Since gateway is not configured correctly, DNS resolution for bricks were not happening successfully when glusterd was restarted

This is evident from glusterd logs,

<snip>
[2014-01-15 09:52:43.444950] I [glusterd.c:140:glusterd_uuid_init] 0-management: retrieved UUID: 1650fc10-5365-40e3-8fea-1e87908a9f55
[2014-01-15 09:52:43.445290] E [glusterd-store.c:2600:glusterd_resolve_all_bricks] 0-glusterd: resolve brick failed in restore
[2014-01-15 09:52:43.445318] E [xlator.c:423:xlator_init] 0-management: Initialization of volume 'management' failed, review your volfile again
[2014-01-15 09:52:43.445335] E [graph.c:292:glusterfs_graph_init] 0-management: initializing translator failed
[2014-01-15 09:52:43.445345] E [graph.c:479:glusterfs_graph_activate] 0-graph: init failed
[2014-01-15 09:52:43.445768] W [glusterfsd.c:1099:cleanup_and_exit] (-->/usr/sbin/glusterd(main+0x6b1) [0x4069c1] (-->/usr/sbin/glusterd(glusterfs_vo
lumes_init+0xb7) [0x405177] (-->/usr/sbin/glusterd(glusterfs_process_volfp+0x106) [0x405086]))) 0-: received signum (0), shutting down
[2014-01-15 10:12:06.572837] I [glusterfsd.c:2026:main] 0-/usr/sbin/glusterd: Started running /usr/sbin/glusterd version 3.4.0.57rhs (/usr/sbin/glust
erd --pid-file=/var/run/glusterd.pid)

</snip>

I have changed DEFROUTE to YES, in '/etc/sysconfig/network-scripts/ifcfg-rhevm'
and restarted network and that solved the problem.

In this case, re-installation of RHSS Node using RHEVM UI comes back online

Comment 6 Timothy Asir 2014-01-15 11:21:24 UTC
Patch sent to downstream: https://code.engineering.redhat.com/gerrit/#/c/18372/

Comment 7 Gowrishankar Rajaiyan 2014-01-15 12:54:25 UTC
Is this not a dupe of bug 1038038 ? I mean I do not see a fix particularly for this bug or did I miss anything obvious?

Comment 8 Sahina Bose 2014-01-16 06:09:12 UTC
Yes, the fix for bug 1038038, fixes this well.
Though the fix is the same, the test scenarios of both bugs are different.

Comment 9 Gowrishankar Rajaiyan 2014-01-16 10:28:50 UTC
Thanks for confirming Sahina.
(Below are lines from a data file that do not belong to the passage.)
(** A call that may throw.  [generate_call] writes to the block before the
    call, and changes nothing else: without exceptions the call alone; otherwise
    the call in a [try] block and, for each exception of [throw] in order, a
    [catch] clause that first runs the pending cleanup code, latest action first,
    then converts the exception and returns.  The text is well bracketed, so that
    the indentation is restored. *)
Theorem function_call_guarded (store : list cpp_exception) (a : function_attrs)
    (fw : forward_wrapper) (rv : return_handler) (w : wrapper) (s : world) (b : code_block)
    (cs : list string) (namespace : string) (excs : list (cpp_exception * string)) :
  h_blocks (wd_heap s) !! w_before_call w = Some b ->
  (get_cleanup_code (w_before_call w) (wd_heap s)).2 = Ok cs ->
  fw_return_value fw = Some rv -> call_namespace a = Ok namespace ->
  conversions store (fn_throw a) excs ->
  let ops := guarded_call_ops cs (call_statement a rv namespace (wd_call_params s))
               "return NULL;" excs in
  exists k', run_ops (cb_sink b) ops = Ok k' /\ same_indent k' (cb_sink b)
    /\ Function_generate_call store a fw w s =
         (set_heap s (put_block (wd_heap s) (w_before_call w) (with_sink b k')), Ok tt).
Proof.
  intros Hi Hcs Hrv Hns Hc ops.
  destruct (bracketed_run ops (bracketed_guarded _ _ _ _) (cb_sink b)) as (k'&Hr&Hs&_).
  exists k'. split; [exact Hr|]. split; [exact Hs|].
  assert (s = set_heap s (at_sink (wd_heap s) (w_before_call w) b (cb_sink b))) as Es.
  { unfold at_sink. rewrite with_sink_same, put_block_same by done. by destruct s. }
  unfold Function_generate_call. rewrite Hrv, Hns. unfold st_bind at 1. cbn [st_lift].
  rewrite Es at 1.
  refine (does_guarded store s (wd_heap s) w b Hi cs Hcs _ _ _ _ excs _ Hc _ _ Hr).
  intros k k1 Hk. unfold st_bind, st_get. by apply (does_write s (wd_heap s) w b Hi).
Qed.

(** ** Custom wrappers *)

Section custom_facts.
Local Abbreviation cvm := custom_function_methods.

Lemma custom_recursion (fuel : nat) : forall (o : function) k,
  wired (bound cvm o) (wo_world o) ->
  is_ok (forward_reset_code_generation_state (bound cvm o) (wo_world o)).2 = true ->
  (CustomFunctionWrapper_generate fuel None ["PyObject **return_exception"] (o, k)).2
    = Raise OutOfFuel.
Proof.
  induction fuel as [|fuel IH]; intros o k Hw Hr; [done|].
  destruct (reset_keeps _ _ Hw) as [W N]. pose proof (reset_canonical _ _ _ Hw W N) as Hc.
  destruct (forward_reset_code_generation_state (bound cvm o) (wo_world o)) as [s0 [[]|]] eqn:E;
    [|discriminate Hr]. cbn [fst] in *.
  pose proof (IH (with_world o s0) NullCodeSink) as IH0.
  cbn [CustomFunctionWrapper_generate]. rewrite bool_decide_eq_true_2 by done.
  unfold declare_by_dry_run, st_bind, st_assert, st_ret, self_world, into_null.
  cbn [fst snd]. rewrite E. cbn [fst snd].
  destruct (CustomFunctionWrapper_generate fuel None _ _) as [[o' k'] r]. cbn [snd] in IH0.
  rewrite IH0; [done| |].
  - exact (wired_evolves _ (bound cvm (with_world o s0)) _ s0 Hw eq_refl W).
  - change (is_ok (forward_reset_code_generation_state (bound cvm o) s0).2 = true).
    by rewrite Hc.
Qed.

(** Custom wrappers.  Without a body, [generate] of a custom wrapper never
    returns, whatever depth of calls is allowed: it asks for its declaration,
    which generates it.  With a body, [generate] writes the body and nothing
    else, but declaring the wrapper first loses the flags it was given. *)
Theorem custom_function_wrapper (o o1 : function) (k k1 : code_sink) (body : string) :
  wired (bound cvm o) (wo_world o) ->
  is_ok (forward_reset_code_generation_state (bound cvm o) (wo_world o)).2 = true ->
  (forall fuel, (CustomFunctionWrapper_generate fuel None ["PyObject **return_exception"] (o, k)).2
                  = Raise OutOfFuel)
  /\ (forall fuel, CustomFunctionWrapper_generate (S fuel) (Some body)
         ["PyObject **return_exception"] (o, k) = ((o, writeln k body), Ok tt))
  /\ (forall fuel, CustomFunctionWrapper_generate_declaration (Some body) fuel
         ["PyObject **return_exception"] (o, k) = ((o1, k1), Ok tt) ->
       wd_meth_flags (wo_world o1) = []).
Proof.
  intros Hw Hr. split_and!; [by intros; apply custom_recursion | done|].
  intros fuel H. unfold CustomFunctionWrapper_generate_declaration, declare_by_dry_run in H.
  apply st_bind_Ok in H as (st0&[]&E0&H). unfold self_world in E0. cbn [fst snd] in E0.
  destruct (reset_keeps _ _ Hw) as [W _].
  destruct (forward_reset_code_generation_state (bound cvm o) (wo_world o)) as [s0 r0].
  injection E0 as <- ->. cbn [fst] in W.
  apply st_bind_Ok in H as (st1&[]&E1&H). destruct fuel as [|fuel]; [discriminate|].
  injection E1 as <-. apply st_bind_Ok in H as ([o2 k2]&[]&E2&H).
  assert (o2 = with_world o s0) as ->.
  { unfold write_prototype, sink_writeln, on_snd, st_bind, st_get, st_modify, st_lift in E2.
    cbn [fst snd] in E2. by repeat case_match; simplify_eq. }
  unfold self_world in H. cbn [fst snd wo_world with_world] in H.
  destruct (forward_reset_code_generation_state _ s0) as [s1 r1] eqn:E. injection H as <- <- ->.
  cbn [with_world wo_world]. rewrite <- (f_equal fst E : _ = s1). apply reset_flags.
  exact (wired_evolves _ (bound cvm (with_world o s0)) _ s0 Hw eq_refl W).
Qed.
End custom_facts.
This test scenario is covered at https://tcms.engineering.redhat.com/run/107332/#caserun_4176587 which will be executed as part of regression cycle.

Giving qa_ack- since there is no separate fix for this case.

Comment 10 RHEL Program Management 2014-01-16 10:46:43 UTC
Quality Engineering Management has reviewed and declined this request.
You may appeal this decision by reopening this request.